Kuipers, Dean 1964(?)-

views updated

Kuipers, Dean 1964(?)-

PERSONAL: Born c. 1964, in MI; partner of Meg Cranston; children: Spenser. Education: Graduated from Kalamazoo College.

ADDRESSES: Home— Los Angeles, CA. Office— Los Angeles CityBeat, 5900 Wilshire Blvd., Ste. 2211, Los Angeles, CA 90036.

CAREER: Journalist. Los Angeles CityBeat, Los Angeles, CA, deputy editor. Former editor at Spin and Raygun magazines. Has worked on numerous short films.

WRITINGS

(Author of essays, coeditor, with Chris Ashworth) Ray Gun: Out of Control, introduction by Marvin Scott Jarrett, Simon & Schuster (New York, NY), 1997.

I Am a Bullet: Living in Accelerated Culture, photographs by Doug Aitken, Crown (New York, NY), 2000.

Burning Rainbow Farm: How a Stoner Utopia Went Up in Smoke, Bloomsbury (New York, NY), 2006.

Contributor of text to both the book and the film Diamond Sea, by Doug Aitken. Contributor to periodicals, including Playboy, Rolling Stone, Los Angeles Times, Interview, Travel & Leisure, Outside, LA Weekly, and Spin.

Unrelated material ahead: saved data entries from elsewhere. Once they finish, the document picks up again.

(** ** string.cpp *)

Fixpoint strnlen_from (n : nat) (m : mem) (s i : Z) : Z :=
  match n with
  | O => i
  | S n => if m (s + i) =? 0 then i else strnlen_from n m s (i + 1)
  end.

Definition strnlen (m : mem) (s len : Z) : Z := strnlen_from (Z.to_nat len) m s 0.

(** The dword loop: the first non-zero difference, or none. *)
Fixpoint strncmp_dwords (n : nat) (m : mem) (a b i : Z) : option Z :=
  match n with
  | O => None
  | S n =>
      let diff := rd32 m (a + 4 * i) -w rd32 m (b + 4 * i) in
      if negb (diff =? 0) then Some diff else strncmp_dwords n m a b (i + 1)
  end.

Fixpoint strncmp_chars (n : nat) (m : mem) (a b i : Z) : Z :=
  match n with
  | O => 0
  | S n =>
      let diff := s8 (m (a + i)) - s8 (m (b + i)) in
      if negb (u32 diff =? 0) then s32 (u32 diff)
      else if m (a + i) =? 0 then 0
      else strncmp_chars n m a b (i + 1)
  end.

Definition strncmp (m : mem) (a b len : Z) : Z :=
  let a_len := strnlen m a len in
  let dwords := a_len / 4 in
  match strncmp_dwords (Z.to_nat dwords) m a b 0 with
  | Some diff => s32 diff
  | None =>
      let i := dwords * 4 in
      strncmp_chars (Z.to_nat (len - i)) m a b i
  end.

(** A loop that only updates memory. *)
Fixpoint mem_loop (n : nat) (i : Z) (body : Z -> mem -> mem) (m : mem) : mem :=
  match n with
  | O => m
  | S n => mem_loop n (i + 1) body (body i m)
  end.

Definition memcpy (m : mem) (dst src num : Z) : mem :=
  let num_dwords := num / 4 in
  let m := mem_loop (Z.to_nat num_dwords) 0
             (fun i m => wr32 m (dst + 4 * i) (rd32 m (src + 4 * i))) m in
  let i := num_dwords * 4 in
  mem_loop (Z.to_nat (num - i)) i (fun i m => mupd m (dst + i) (m (src + i))) m.

Definition memset (m : mem) (buffer value num_chars : Z) : mem :=
  let ch4 := Z.land value 0xFF in
  let ch4 := Z.lor ch4 (ch4 <<w 16) in
  let ch4 := Z.lor ch4 (ch4 <<w 8) in
  let num_dwords := num_chars >>w 2 in
  let m := mem_loop (Z.to_nat num_dwords) 0 (fun i m => wr32 m (buffer + 4 * i) ch4) m in
  let i := num_dwords <<w 2 in
  mem_loop (Z.to_nat (num_chars - i)) i (fun i m => mupd m (buffer + i) (u8 value)) m.

(** ** string.h: the print functions

    [pchar &dst, int &len] are the two fields of the output cursor. *)

Record out := { o_mem : mem; o_dst : Z; o_len : Z }.

(** Each function returns the number of characters printed and the new cursor. *)
Definition sprint_char (o : out) (c : Z) : Z * out :=
  if o_len o <=? 0 then (0, o) else
  (1, {| o_mem := mupd (o_mem o) (o_dst o) (u8 c); o_dst := o_dst o + 1; o_len := o_len o - 1 |}).

(** [for (; str[i] && (i < len); i++) dst[i] = str[i];] *)
Fixpoint sprint_str_loop (n : nat) (m : mem) (dst str i : Z) : Z * mem :=
  match n with
  | O => (i, m)
  | S n => if m (str + i) =? 0 then (i, m)
           else sprint_str_loop n (mupd m (dst + i) (m (str + i))) dst str (i + 1)
  end.

Definition sprint_str (o : out) (str : Z) : Z * out :=
  if o_len o <=? 0 then (0, o) else
  let '(i, m) := sprint_str_loop (Z.to_nat (o_len o)) (o_mem o) (o_dst o) str 0 in
  (i, {| o_mem := m; o_dst := o_dst o + i; o_len := o_len o - i |}).

(** "0123456789ABCDEF" and its terminator. *)
Definition radix_digits : list Z :=
  [48; 49; 50; 51; 52; 53; 54; 55; 56; 57; 65; 66; 67; 68; 69; 70; 0].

SIDELIGHTS: Dean Kuipers is a native of Michigan who left for Los Angeles after finishing college in Kalamazoo. Since graduating he has edited a number of alternative periodicals, including Spin, Raygun, and Los Angeles CityBeat. His journalistic experience is rounded off by also contributing to mainstream periodicals, including Playboy, Rolling Stone, Travel & Leisure, and the Los Angeles Times.

Burning Rainbow Farm: How a Stoner Utopia Went Up in Smoke is set just down the road from where Kuipers grew up. A blue-collar, libertarian couple, Tom Crosslin and Rollie Rohm, lived on a farm which frequently held concerts and get-togethers for decriminalizing marijuana use. Neighbors were mostly indifferent to the proceedings or lifestyle of the two men.

In 2001, shortly before the September 11 terrorist attacks, District Attorney Scott Teter arranged to have Rohm’s son taken into protective custody and to seize the land and property. The two men refused this heavy-handed government invasion and armed themselves to protect their land. The end of the five-day standoff resulted in the burning of the farm and both men shot dead, despite never firing at a law enforcement officer.

Reviews of Burning Rainbow Farm were mostly positive. A contributor to Kirkus Reviews called the book “an excellent look at the marijuana subculture, deluded or not, aspiring to the Middle-American mainstream.” Whitney Pastorek, reviewing the book in Entertainment Weekly, noted that it was “exhaustively researched” but “criminally underedited.” In a Seattle Post-Intelligencer review, John Marshall stated: “Kuipers has a gift for trenchant incident and information, but he has filled the book with way too many minor characters and other plot diversions.” Marshall conceded that the book “remains a riveting, and often shocking, account of government law enforcement gone wild.”

BIOGRAPHICAL AND CRITICAL SOURCES

PERIODICALS

Booklist, July 1, 2006, Mike Tribby, review of Burning Rainbow Farm: How a Stoner Utopia Went Up in Smoke, p. 13.

Entertainment Weekly, June 16, 2006, Whitney Pastorek, review of Burning Rainbow Farm, p. 80.

Kirkus Reviews, May 15, 2006, review of Burning Rainbow Farm, p. 506.

New York Times Book Review, July 20, 1997, Steven Heller, review of Ray Gun: Out of Control.

Publishers Weekly, May 8, 2006, review of Burning Rainbow Farm, p. 54.

Reference & Research Book News, November, 2006, review of Burning Rainbow Farm.

Seattle Post-Intelligencer, August 18, 2006, John Marshall, review of Burning Rainbow Farm.